Exercise input START

(** * StarryPad Simon Says: leaderboard store and game engine

    A shallow embedding of [server.py] (and of the input loop of
    [main.py]) together with the properties of the leaderboard store,
    the debounce rule and the game-state engine.

    Conventions.
    - Python [int] is [Z]; list indices and [expected_index] are [nat].
    - Values produced by [json.loads] are the type [json] (the fragment
      without floating-point numbers); a Python [dict] is the association
      list of its items in insertion order, keys pairwise distinct.
    - Text is [string], one character per code point below 256.
    - [time.time()] readings are exact rationals, in seconds; the
      rounding of the floating-point subtraction is not modelled.
    - A computation that may raise returns [res]; the game thread, which
      also mutates its variables and talks to queues and the device, runs
      in the state-and-exception monad [M].
    - Once a port is open, device I/O succeeds: a failing [outport.send]
      (which the thread swallows) and a failing poll of the input port
      are not modelled, nor is a failing write of the leaderboard file.
    - The input port keeps the messages it receives until the thread
      polls them ([inport.iter_pending()]); everything that reaches the
      thread from outside does so while it sleeps. *)

From Stdlib Require Import List ZArith String Ascii Bool Arith Lia.
From Stdlib Require Import QArith Lqa Sorted Permutation.
Import ListNotations.
Local Open Scope string_scope.
Local Open Scope list_scope.
Local Open Scope Z_scope.

(** ** Python values and exceptions *)

#[local] Set Warnings "-register-all".

Inductive json : Type :=
| JNull
| JBool (b : bool)
| JInt (z : Z)
| JStr (s : string)
| JArr (items : list json)
| JObj (fields : list (string * json)).

Inductive exn : Type :=
| AttributeError
| KeyError
| TypeError
| IndexError
| OSError
| UnicodeDecodeError
| JSONDecodeError.

Inductive res (A : Type) : Type :=
| Ok (a : A)
| Raise (e : exn).
Arguments Ok {A} a.
Arguments Raise {A} e.

Definition res_bind {A B} (m : res A) (k : A -> res B) : res B :=
  match m with
  | Ok a => k a
  | Raise e => Raise e
  end.

Declare Scope res_scope.
Delimit Scope res_scope with res.
Notation "x <- m ;; k" := (res_bind m (fun x => k))
  (at level 61, m at next level, right associativity) : res_scope.
Local Open Scope res_scope.

Fixpoint map_res {A B} (f : A -> res B) (l : list A) : res (list B) :=
  match l with
  | [] => Ok []
  | x :: l' => y <- f x ;; ys <- map_res f l' ;; Ok (y :: ys)
  end.

Definition exn_eqb (a b : exn) : bool :=
  match a, b with
  | AttributeError, AttributeError | KeyError, KeyError
  | TypeError, TypeError | IndexError, IndexError | OSError, OSError
  | UnicodeDecodeError, UnicodeDecodeError
  | JSONDecodeError, JSONDecodeError => true
  | _, _ => false
  end.

(** [d.get(k)] on the items of a dict. *)
Fixpoint assoc (k : string) (m : list (string * json)) : option json :=
  match m with
  | [] => None
  | (k', v) :: m' => if String.eqb k k' then Some v else assoc k m'
  end.

(** [e.get(k, default)]: only a dict has the method. *)
Definition get (e : json) (k : string) (default : json) : res json :=
  match e with
  | JObj m => Ok (match assoc k m with Some v => v | None => default end)
  | _ => Raise AttributeError
  end.

(** [e[k]] with a string key. *)
Definition getitem (e : json) (k : string) : res json :=
  match e with
  | JObj m => match assoc k m with Some v => Ok v | None => Raise KeyError end
  | _ => Raise TypeError
  end.

(** [board[-1]]. *)
Definition getitem_last (l : list json) : res json :=
  match l with
  | [] => Raise IndexError
  | x :: l' => Ok (last l' x)
  end.

(** Python [==] on decoded JSON values ([True == 1], dicts compare as
    maps, values of unrelated types are unequal). *)
Fixpoint py_eq (a b : json) : bool :=
  match a, b with
  | JNull, JNull => true
  | JBool x, JBool y => Bool.eqb x y
  | JBool x, JInt y => Z.b2z x =? y
  | JInt x, JBool y => x =? Z.b2z y
  | JInt x, JInt y => x =? y
  | JStr x, JStr y => String.eqb x y
  | JArr xs, JArr ys =>
      (fix all2 (xs ys : list json) : bool :=
         match xs, ys with
         | [], [] => true
         | x :: xs', y :: ys' => py_eq x y && all2 xs' ys'
         | _, _ => false
         end) xs ys
  | JObj m, JObj n =>
      (List.length m =? List.length n)%nat &&
      (fix sub (m : list (string * json)) : bool :=
         match m with
         | [] => true
         | (k, v) :: m' =>
             match assoc k n with
             | Some v' => py_eq v v'
             | None => false
             end && sub m'
         end) m
  | _, _ => false
  end.

(** Python [a < b] on decoded JSON values: numbers (with [bool] as a
    subclass of [int]) numerically, strings by code point, lists
    lexicographically, every other pairing raises [TypeError]. *)
Fixpoint py_lt (a b : json) : res bool :=
  match a, b with
  | JBool x, JBool y => Ok (Z.b2z x <? Z.b2z y)
  | JBool x, JInt y => Ok (Z.b2z x <? y)
  | JInt x, JBool y => Ok (x <? Z.b2z y)
  | JInt x, JInt y => Ok (x <? y)
  | JStr x, JStr y => Ok (String.ltb x y)
  | JArr xs, JArr ys =>
      (fix lex (xs ys : list json) : res bool :=
         match xs, ys with
         | [], [] => Ok false
         | [], _ :: _ => Ok true
         | _ :: _, [] => Ok false
         | x :: xs', y :: ys' => if py_eq x y then lex xs' ys' else py_lt x y
         end) xs ys
  | _, _ => Raise TypeError
  end.

(** ** [sorted(data, key=..., reverse=True)]

    The keys are computed first, left to right; the sort is stable, so
    with [reverse=True] items of equal key keep their original order.
    The result (and whether a comparison raises) is that of CPython
    whenever the keys are pairwise comparable or fall into classes that
    only compare within themselves. *)

Fixpoint insert_desc (x : json * json) (l : list (json * json))
  : res (list (json * json)) :=
  match l with
  | [] => Ok [x]
  | y :: l' =>
      b <- py_lt (fst x) (fst y) ;;
      if b then r <- insert_desc x l' ;; Ok (y :: r)
      else Ok (x :: y :: l')
  end.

Exercise input END

Instructions for the task:
Reproduce the lines above, beginning at the line with "in the state-and-exception monad [M]." and stopping after the line with "are not modelled, nor", exactly as they are.

Result for this exercise:
      in the state-and-exception monad [M].
    - Once a port is open, device I/O succeeds: a failing [outport.send]
      (which the thread swallows) and a failing poll of the input port
      are not modelled, nor is a failing write of the leaderboard file.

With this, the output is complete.